ASSIGNMENT: Determine how many lines below contain the word "eapply", then state only that figure.

EXTRACTED DATA:
(** * Evaluation *)

Abbreviation slots := (list (option string)) (only parsing).

Definition new_slots (tbl : VarTable) : slots := replicate (length (vt_defs tbl)) None.

Fixpoint eval_arms {S} (ctx : RequestContext) (getv : VarId → S → option (string * S))
    (input : string) (arms : list Arm) (s : S) : option (string * S) :=
  match arms with
  | [] => Some ("", s)
  | arm :: arms' =>
      match arm_regex arm with
      | None => render_inner ctx None getv (arm_value arm) "" s
      | Some re =>
          match regex_captures re input with
          | Some caps => render_inner ctx (Some caps) getv (arm_value arm) "" s
          | None => eval_arms ctx getv input arms' s
          end
      end
  end.

Definition eval {S} (tbl : VarTable) (ctx : RequestContext)
    (getv : VarId → S → option (string * S)) (id : VarId) (s : S) : option (string * S) :=
  match vt_defs tbl !! id with
  | None => Some ("", s)
  | Some def =>
      match vd_body def with
      | Const t => render_inner ctx None getv t "" s
      | Match input arms =>
          '(input, s') ← render_inner ctx None getv input "" s;
          eval_arms ctx getv input arms s'
      end
  end.

(** [VarScope::get] on a live scope: serve the slot, or compute and set it. *)
Fixpoint scope_get (fuel : nat) (tbl : VarTable) (ctx : RequestContext) (id : VarId)
    (s : slots) : option (string * slots) :=
  match fuel with
  | O => None
  | S fuel' =>
      match s !! id with
      | None => Some ("", s)
      | Some (Some v) => Some (v, s)
      | Some None =>
          '(value, s1) ← eval tbl ctx (scope_get fuel' tbl ctx) id s;
          let s2 := match s1 !! id with
                    | Some None => <[id := Some value]> s1
                    | _ => s1
                    end in
          Some (default "" (mjoin (s2 !! id)), s2)
      end
  end.

(** [VarScope]: [None] is the empty scope of a route without variables. *)
Abbreviation VarScope := (option VarTable) (only parsing).

Definition get_var (sc : VarScope) (ctx : RequestContext) (id : VarId) (s : slots)
    : option (string * slots) :=
  match sc with
  | None => Some ("", s)
  | Some tbl => scope_get (S (length (vt_defs tbl))) tbl ctx id s
  end.

Definition render (sc : VarScope) (ctx : RequestContext) (t : Template) (s : slots)
    : option (string * slots) :=
  render_inner ctx None (get_var sc ctx) t "" s.

Definition render_with_captures (sc : VarScope) (ctx : RequestContext) (t : Template)
    (caps : list (option string)) (s : slots) : option (string * slots) :=
  render_inner ctx (Some caps) (get_var sc ctx) t "" s.

(** * Dependency graphs *)

Definition dep (tbl : VarTable) (i d : nat) : Prop := d ∈ deps_of tbl i.

(** A variable is grounded when everything it depends on is. *)
Definition grounded (tbl : VarTable) (i : nat) : Prop := Acc (λ d i, dep tbl i d) i.

(** Every dependency names a definition of the table. *)
Definition deps_in_range (tbl : VarTable) : Prop :=
  ∀ i d, dep tbl i d → (d < length (vt_defs tbl))%nat.

Lemma fold_push_new_elem {A} `{EqDecision A} (l acc : list A) x :
  x ∈ fold_left push_new l acc ↔ x ∈ acc ∨ x ∈ l.
Proof.
  revert acc. induction l as [|y l IH]; intros acc; cbn; [set_solver|].
  rewrite IH, push_new_elem. set_solver.
Qed.

Lemma dep_spec tbl i d :
  dep tbl i d ↔ ∃ def t, vt_defs tbl !! i = Some def ∧
    t ∈ body_templates (vd_body def) ∧ uses_var t d.
Proof.
  unfold dep, deps_of. destruct (vt_defs tbl !! i) as [def|] eqn:E; [|set_solver].
  assert (∀ ts acc, d ∈ fold_left (λ ids t, fold_left push_new (r_vars (refs t)) ids) ts acc
    ↔ d ∈ acc ∨ ∃ t, t ∈ ts ∧ uses_var t d) as Hf.
  { induction ts as [|t ts IH]; intros acc; cbn; [set_solver|].
    rewrite IH, fold_push_new_elem, refs_vars. set_solver. }
  rewrite Hf. split.
  - intros [Hd|(t & Hin & Hu)]; [by apply elem_of_nil in Hd|]. eauto.
  - intros (def' & t & [= <-] & Hin & Hu). eauto.
Qed.

Lemma grounded_irrefl tbl i : grounded tbl i → ¬ tc (dep tbl) i i.
Proof.
  induction 1 as [i _ IH]. inversion 1 as [? ? Hd|? y ? Hd Ht]; subst.
  - eapply IH; [exact Hd|]. by apply tc_once.
  - eapply IH; [exact Hd|]. by eapply tc_r.
Qed.

(** ** The cycle check *)

Definition black (st : list nat) (j : nat) : Prop := st !! j = Some 2%nat.
Definition gray (st : list nat) (j : nat) : Prop := st !! j = Some 1%nat.

Definition blacks_ok (tbl : VarTable) (st : list nat) : Prop :=
  ∀ j, black st j → grounded tbl j.

(** What a successful visit may do to the colouring. *)
Record visits (st st' : list nat) : Prop := {
  v_length : length st' = length st;
  v_black : ∀ j, black st j → black st' j;
  v_gray : ∀ j, gray st' j ↔ gray st j;
}.

Lemma visits_refl st : visits st st.
Proof. by split. Qed.

Lemma visits_trans st1 st2 st3 : visits st1 st2 → visits st2 st3 → visits st1 st3.
Proof.
  intros [L1 B1 G1] [L2 B2 G2]. split; [congruence|auto|].
  intros j. by rewrite G2, G1.
Qed.

(** Colour a node grey, visit, colour it black. *)
Lemma visits_node st st' i c :
  st !! i = Some c → c ≠ 1%nat → c ≠ 2%nat →
  visits (<[i := 1%nat]> st) st' → visits st (<[i := 2%nat]> st').
Proof.
  intros Hi Hc1 Hc2 [L B G]. rewrite length_insert in L.
  assert (i < length st)%nat as Hlt by (by eapply lookup_lt_Some).
  split; [by rewrite length_insert|..].
  - intros j Hj. unfold black in *. destruct (decide (i = j)) as [->|Hne].
    + rewrite list_lookup_insert_eq; [done|lia].
    + rewrite list_lookup_insert_ne by done. apply B. unfold black.
      by rewrite list_lookup_insert_ne.
  - intros j. unfold gray in *. destruct (decide (i = j)) as [->|Hne].
    + rewrite list_lookup_insert_eq by lia. split; [done|congruence].
    + rewrite list_lookup_insert_ne, G by done. by rewrite list_lookup_insert_ne.
Qed.

Section dfs_list.
Context (rec : nat → list nat → list nat → option (Result (list nat * list nat))).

TASK OUTPUT: 3